EXERCISE REQUIREMENTS :: The answer must be every line of the records below that contains the word "auto".

Collected data ::
==================================================

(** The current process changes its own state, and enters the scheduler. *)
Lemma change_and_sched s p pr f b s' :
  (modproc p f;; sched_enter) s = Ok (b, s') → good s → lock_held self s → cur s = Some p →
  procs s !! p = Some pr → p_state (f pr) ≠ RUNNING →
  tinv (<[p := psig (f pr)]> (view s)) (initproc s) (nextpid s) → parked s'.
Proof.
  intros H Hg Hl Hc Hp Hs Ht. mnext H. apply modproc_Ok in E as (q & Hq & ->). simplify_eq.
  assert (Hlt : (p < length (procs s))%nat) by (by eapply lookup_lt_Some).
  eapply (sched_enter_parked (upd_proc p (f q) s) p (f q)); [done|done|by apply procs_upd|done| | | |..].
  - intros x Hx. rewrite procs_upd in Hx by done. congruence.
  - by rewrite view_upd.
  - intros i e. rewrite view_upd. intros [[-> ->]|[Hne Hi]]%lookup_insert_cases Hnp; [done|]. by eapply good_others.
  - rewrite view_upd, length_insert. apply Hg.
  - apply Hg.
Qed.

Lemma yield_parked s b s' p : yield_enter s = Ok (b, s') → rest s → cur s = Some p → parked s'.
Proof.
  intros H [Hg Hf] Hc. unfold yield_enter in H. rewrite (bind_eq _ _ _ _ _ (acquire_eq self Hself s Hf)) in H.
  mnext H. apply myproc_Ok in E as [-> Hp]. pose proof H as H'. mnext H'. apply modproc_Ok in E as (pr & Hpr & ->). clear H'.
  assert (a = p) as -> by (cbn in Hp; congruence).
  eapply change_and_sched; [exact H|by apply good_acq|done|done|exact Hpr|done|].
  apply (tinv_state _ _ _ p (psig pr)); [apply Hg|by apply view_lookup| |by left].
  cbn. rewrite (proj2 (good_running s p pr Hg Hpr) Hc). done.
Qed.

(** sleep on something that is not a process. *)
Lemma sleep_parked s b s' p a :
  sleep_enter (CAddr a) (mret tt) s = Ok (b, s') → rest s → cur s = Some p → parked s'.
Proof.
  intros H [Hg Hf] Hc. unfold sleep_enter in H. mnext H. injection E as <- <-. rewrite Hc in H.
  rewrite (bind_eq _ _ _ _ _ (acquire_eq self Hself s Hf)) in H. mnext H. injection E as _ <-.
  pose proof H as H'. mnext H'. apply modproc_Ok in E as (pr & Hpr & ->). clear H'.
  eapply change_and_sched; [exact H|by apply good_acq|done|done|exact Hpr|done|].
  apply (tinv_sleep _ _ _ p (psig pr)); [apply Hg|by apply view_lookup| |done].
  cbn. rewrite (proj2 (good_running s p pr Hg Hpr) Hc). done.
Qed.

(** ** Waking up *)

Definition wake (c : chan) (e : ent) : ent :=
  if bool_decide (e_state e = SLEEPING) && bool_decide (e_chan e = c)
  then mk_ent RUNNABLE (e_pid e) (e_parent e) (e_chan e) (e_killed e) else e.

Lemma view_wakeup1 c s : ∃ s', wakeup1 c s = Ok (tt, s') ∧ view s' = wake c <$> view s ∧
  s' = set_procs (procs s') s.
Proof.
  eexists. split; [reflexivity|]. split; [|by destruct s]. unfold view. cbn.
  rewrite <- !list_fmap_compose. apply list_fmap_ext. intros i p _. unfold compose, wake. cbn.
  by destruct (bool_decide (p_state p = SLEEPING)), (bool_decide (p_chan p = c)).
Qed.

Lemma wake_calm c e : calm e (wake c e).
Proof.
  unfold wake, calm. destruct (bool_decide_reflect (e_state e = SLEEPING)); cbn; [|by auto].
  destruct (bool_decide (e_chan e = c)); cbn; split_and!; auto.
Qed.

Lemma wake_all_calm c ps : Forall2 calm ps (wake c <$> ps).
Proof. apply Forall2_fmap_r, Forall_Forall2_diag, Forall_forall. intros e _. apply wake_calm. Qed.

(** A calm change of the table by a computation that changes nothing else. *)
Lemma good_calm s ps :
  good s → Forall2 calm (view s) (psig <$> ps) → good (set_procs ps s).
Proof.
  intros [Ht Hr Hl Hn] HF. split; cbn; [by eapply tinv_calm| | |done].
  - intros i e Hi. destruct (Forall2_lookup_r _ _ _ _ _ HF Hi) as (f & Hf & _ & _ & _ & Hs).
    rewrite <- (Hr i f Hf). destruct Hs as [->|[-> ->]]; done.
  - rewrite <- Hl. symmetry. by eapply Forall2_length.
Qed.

==================================================

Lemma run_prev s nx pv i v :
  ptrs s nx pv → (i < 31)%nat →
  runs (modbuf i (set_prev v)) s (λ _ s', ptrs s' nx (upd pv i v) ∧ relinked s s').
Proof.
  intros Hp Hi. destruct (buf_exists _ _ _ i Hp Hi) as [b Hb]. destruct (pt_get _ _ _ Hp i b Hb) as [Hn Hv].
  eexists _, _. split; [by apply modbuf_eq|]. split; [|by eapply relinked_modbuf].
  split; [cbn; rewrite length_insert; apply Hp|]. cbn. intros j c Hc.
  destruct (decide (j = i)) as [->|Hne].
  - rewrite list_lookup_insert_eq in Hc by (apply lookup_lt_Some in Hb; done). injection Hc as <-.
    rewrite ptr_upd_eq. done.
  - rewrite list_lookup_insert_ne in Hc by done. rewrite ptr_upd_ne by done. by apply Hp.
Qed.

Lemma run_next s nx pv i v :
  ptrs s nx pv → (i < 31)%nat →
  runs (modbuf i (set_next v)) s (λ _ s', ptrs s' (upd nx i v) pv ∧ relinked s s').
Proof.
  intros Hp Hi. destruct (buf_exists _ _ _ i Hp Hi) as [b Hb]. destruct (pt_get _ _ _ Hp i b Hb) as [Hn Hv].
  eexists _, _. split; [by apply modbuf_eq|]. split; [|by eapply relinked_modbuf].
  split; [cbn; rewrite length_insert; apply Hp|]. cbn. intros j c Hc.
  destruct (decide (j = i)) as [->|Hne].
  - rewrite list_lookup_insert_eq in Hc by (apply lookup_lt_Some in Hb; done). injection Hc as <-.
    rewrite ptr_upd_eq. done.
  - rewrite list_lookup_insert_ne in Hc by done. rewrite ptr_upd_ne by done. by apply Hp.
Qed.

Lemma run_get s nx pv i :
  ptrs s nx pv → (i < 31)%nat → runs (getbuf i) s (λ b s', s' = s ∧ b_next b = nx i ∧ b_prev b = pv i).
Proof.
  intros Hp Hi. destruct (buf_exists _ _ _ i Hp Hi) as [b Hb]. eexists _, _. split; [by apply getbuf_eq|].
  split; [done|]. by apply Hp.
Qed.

==================================================

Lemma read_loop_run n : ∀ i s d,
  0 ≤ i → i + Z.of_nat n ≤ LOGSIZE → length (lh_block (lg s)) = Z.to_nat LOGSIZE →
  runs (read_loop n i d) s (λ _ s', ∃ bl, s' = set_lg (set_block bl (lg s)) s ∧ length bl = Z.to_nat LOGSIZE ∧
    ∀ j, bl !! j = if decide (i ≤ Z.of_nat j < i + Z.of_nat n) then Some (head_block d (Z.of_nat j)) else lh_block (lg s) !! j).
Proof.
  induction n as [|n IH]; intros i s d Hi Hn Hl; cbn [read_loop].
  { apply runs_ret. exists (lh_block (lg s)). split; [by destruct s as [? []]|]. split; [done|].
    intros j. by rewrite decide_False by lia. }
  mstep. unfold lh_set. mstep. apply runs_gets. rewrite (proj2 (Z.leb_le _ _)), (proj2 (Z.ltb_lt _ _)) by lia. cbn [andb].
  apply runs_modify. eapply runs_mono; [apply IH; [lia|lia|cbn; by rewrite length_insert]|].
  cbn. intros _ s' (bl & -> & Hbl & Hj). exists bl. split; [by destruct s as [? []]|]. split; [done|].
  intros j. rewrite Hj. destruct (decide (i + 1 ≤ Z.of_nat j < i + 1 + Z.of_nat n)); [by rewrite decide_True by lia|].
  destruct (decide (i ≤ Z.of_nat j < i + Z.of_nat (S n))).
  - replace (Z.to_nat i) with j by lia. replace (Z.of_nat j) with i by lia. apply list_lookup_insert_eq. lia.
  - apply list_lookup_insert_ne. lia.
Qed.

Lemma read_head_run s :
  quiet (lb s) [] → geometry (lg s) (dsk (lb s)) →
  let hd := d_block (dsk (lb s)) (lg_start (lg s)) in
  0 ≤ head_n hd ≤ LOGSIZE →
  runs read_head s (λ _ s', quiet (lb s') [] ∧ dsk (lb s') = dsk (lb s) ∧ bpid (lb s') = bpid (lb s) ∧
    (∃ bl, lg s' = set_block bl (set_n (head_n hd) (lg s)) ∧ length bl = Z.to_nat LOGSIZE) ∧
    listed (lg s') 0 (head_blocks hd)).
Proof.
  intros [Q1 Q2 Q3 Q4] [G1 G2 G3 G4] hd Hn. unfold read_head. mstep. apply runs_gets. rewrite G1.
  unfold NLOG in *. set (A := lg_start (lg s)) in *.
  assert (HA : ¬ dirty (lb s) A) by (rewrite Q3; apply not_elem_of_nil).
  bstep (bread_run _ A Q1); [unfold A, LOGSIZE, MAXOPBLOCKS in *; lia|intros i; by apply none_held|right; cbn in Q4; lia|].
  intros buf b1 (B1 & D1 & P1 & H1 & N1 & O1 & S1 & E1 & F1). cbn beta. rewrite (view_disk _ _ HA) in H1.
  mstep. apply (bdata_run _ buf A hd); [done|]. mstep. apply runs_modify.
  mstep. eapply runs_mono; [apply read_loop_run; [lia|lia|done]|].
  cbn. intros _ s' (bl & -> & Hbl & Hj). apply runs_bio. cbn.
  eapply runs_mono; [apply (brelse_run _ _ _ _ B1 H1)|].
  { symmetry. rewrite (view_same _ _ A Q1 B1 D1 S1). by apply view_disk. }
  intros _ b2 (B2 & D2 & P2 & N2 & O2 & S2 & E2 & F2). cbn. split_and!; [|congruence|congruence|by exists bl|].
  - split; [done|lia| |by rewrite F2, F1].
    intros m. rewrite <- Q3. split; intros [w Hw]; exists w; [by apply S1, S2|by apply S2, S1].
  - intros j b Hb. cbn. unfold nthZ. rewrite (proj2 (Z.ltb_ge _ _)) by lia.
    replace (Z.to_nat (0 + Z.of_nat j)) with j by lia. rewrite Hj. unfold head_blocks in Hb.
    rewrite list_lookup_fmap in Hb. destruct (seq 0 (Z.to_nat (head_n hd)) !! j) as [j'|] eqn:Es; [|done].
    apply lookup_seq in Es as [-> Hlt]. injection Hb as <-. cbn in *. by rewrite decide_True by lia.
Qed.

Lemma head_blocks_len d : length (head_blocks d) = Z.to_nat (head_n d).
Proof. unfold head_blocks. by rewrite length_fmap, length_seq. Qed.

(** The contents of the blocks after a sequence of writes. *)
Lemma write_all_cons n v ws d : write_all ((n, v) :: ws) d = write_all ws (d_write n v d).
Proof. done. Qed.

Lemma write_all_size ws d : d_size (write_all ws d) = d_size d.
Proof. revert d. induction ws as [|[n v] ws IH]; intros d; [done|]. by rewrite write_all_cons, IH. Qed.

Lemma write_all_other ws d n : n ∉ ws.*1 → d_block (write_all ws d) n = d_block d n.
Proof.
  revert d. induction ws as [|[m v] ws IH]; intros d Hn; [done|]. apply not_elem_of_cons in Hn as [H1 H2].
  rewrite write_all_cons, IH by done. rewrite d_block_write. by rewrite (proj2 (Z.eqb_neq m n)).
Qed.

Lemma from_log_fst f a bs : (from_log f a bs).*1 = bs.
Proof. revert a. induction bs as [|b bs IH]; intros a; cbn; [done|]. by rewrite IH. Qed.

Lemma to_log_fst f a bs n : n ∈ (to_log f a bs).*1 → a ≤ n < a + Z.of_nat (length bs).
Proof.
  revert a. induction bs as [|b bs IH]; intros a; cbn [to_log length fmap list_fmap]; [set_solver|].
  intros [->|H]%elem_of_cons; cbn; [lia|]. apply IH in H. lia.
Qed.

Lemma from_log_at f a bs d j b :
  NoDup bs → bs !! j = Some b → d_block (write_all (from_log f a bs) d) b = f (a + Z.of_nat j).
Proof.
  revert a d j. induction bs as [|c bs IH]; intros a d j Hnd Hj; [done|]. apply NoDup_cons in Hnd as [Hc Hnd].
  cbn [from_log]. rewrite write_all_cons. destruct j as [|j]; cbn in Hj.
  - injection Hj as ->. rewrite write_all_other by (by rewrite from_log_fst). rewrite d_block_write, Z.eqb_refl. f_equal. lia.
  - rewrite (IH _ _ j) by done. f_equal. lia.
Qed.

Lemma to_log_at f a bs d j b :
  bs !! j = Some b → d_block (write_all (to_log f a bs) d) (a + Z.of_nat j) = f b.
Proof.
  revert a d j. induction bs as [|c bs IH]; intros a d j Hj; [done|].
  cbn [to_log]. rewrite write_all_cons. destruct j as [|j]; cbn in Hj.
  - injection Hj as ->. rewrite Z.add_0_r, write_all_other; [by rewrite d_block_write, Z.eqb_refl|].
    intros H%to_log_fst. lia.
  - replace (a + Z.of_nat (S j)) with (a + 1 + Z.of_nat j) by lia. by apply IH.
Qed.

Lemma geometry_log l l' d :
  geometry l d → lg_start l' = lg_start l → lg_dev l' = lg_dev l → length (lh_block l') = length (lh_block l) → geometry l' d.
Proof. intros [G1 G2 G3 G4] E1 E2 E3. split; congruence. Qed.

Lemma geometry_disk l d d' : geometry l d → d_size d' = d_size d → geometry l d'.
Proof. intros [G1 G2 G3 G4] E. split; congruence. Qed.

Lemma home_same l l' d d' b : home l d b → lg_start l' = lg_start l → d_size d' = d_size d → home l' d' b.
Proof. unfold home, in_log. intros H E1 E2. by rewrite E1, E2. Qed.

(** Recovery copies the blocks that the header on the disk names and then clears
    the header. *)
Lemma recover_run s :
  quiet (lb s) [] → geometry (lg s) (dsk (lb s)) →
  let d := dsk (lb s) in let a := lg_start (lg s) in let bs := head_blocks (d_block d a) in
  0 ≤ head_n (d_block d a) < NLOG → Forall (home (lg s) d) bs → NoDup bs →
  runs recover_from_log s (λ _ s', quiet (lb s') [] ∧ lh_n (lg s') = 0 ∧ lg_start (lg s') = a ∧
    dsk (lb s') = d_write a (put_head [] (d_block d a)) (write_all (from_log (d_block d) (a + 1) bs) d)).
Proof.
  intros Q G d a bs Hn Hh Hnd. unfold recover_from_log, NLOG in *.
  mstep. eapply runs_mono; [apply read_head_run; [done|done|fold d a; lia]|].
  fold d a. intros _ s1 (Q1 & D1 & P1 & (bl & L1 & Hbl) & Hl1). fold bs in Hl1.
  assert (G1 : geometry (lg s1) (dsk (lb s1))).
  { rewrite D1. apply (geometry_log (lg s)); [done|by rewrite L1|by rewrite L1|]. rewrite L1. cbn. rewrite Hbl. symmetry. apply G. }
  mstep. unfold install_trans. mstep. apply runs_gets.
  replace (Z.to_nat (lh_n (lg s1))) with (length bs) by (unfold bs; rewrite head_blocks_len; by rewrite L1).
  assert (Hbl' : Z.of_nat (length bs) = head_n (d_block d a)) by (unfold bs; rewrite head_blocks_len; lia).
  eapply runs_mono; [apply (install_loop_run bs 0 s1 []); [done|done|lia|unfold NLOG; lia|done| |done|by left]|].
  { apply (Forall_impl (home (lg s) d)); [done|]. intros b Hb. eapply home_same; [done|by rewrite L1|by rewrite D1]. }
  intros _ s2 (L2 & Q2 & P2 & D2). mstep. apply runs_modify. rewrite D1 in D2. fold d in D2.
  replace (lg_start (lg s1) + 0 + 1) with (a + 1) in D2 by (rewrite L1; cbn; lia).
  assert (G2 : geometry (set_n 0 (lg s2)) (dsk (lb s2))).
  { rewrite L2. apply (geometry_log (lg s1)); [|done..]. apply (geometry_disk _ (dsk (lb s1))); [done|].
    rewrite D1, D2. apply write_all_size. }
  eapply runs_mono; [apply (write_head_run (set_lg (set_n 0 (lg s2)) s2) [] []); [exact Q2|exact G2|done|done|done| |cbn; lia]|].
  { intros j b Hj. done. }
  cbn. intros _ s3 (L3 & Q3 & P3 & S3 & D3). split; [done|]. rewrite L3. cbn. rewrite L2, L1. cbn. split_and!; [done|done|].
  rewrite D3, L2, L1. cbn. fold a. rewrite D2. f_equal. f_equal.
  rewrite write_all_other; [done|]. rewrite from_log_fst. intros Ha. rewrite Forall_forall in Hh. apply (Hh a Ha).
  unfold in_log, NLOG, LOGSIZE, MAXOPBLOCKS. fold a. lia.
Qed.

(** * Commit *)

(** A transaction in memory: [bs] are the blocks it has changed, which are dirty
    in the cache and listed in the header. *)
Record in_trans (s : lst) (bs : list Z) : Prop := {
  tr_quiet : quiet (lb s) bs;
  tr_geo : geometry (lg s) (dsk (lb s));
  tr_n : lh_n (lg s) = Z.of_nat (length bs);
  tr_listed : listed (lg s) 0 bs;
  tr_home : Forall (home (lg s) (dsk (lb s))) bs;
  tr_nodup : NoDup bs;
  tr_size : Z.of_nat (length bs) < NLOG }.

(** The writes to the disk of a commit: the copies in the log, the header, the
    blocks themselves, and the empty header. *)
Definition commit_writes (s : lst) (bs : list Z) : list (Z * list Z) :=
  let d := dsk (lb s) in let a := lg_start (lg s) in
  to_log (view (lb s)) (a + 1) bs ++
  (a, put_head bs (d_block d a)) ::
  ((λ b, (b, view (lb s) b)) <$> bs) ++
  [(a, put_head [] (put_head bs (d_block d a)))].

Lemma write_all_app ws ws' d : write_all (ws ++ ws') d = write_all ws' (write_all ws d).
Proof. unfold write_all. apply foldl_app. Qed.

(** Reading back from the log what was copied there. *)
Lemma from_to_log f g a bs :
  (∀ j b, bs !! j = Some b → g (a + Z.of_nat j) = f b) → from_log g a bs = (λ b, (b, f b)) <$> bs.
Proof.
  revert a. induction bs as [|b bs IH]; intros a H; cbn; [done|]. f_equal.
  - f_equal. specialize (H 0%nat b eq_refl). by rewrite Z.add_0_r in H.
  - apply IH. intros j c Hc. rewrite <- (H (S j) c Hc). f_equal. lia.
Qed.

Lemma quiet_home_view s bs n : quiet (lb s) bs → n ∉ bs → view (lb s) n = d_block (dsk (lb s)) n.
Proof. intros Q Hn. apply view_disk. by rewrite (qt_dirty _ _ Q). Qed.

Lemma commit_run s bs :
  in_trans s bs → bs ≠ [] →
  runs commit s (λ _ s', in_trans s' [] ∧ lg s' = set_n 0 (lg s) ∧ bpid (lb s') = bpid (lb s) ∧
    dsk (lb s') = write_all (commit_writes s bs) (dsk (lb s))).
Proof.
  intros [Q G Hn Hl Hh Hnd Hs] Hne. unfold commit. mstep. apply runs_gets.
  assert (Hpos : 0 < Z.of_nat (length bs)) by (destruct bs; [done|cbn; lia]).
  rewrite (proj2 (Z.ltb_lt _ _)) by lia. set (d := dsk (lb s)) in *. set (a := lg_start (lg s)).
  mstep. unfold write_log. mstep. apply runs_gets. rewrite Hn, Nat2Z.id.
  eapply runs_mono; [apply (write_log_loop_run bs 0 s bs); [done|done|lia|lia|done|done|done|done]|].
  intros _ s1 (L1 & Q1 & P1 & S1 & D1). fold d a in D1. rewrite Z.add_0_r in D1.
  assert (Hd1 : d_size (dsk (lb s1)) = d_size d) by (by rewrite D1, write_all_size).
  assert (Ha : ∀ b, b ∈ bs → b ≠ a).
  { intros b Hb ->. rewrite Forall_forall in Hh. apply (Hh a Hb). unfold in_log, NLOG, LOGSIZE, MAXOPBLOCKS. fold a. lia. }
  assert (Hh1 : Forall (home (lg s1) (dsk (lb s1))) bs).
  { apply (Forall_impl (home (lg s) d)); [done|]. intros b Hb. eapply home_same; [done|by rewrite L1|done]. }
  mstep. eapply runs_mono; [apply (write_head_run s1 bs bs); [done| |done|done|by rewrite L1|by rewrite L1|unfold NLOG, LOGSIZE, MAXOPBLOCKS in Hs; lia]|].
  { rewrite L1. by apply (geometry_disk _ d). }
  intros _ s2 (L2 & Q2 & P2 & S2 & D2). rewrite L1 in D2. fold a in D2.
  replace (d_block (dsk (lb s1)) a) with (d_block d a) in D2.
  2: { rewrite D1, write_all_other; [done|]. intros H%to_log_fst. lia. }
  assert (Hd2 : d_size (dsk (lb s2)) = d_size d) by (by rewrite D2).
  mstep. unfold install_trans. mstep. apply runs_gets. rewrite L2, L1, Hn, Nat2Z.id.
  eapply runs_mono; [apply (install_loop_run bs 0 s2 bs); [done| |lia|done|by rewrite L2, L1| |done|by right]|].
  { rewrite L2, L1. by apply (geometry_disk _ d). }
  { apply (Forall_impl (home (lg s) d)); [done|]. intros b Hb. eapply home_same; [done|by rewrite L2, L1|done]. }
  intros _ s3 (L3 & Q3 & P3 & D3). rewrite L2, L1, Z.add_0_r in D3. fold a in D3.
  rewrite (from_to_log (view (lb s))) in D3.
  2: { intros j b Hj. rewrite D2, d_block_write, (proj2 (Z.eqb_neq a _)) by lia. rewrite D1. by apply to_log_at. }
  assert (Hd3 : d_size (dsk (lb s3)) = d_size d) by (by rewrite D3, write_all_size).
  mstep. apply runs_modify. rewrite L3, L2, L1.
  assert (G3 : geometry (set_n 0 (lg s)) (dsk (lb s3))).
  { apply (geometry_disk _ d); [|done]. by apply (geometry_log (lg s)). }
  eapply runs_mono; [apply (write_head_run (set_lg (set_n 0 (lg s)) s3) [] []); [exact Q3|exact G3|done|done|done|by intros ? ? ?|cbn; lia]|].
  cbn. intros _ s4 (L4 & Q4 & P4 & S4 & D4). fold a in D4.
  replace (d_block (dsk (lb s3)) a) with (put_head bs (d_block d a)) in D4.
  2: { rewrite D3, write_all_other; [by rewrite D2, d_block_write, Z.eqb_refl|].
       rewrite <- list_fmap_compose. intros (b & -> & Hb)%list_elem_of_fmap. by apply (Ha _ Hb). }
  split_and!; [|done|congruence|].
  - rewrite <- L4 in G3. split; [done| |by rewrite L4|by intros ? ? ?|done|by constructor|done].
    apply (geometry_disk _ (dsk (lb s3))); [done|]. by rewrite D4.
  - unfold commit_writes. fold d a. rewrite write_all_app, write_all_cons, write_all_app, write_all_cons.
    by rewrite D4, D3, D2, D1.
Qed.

==================================================

RESPONSE ::
  unfold wake, calm. destruct (bool_decide_reflect (e_state e = SLEEPING)); cbn; [|by auto].
  destruct (bool_decide (e_chan e = c)); cbn; split_and!; auto.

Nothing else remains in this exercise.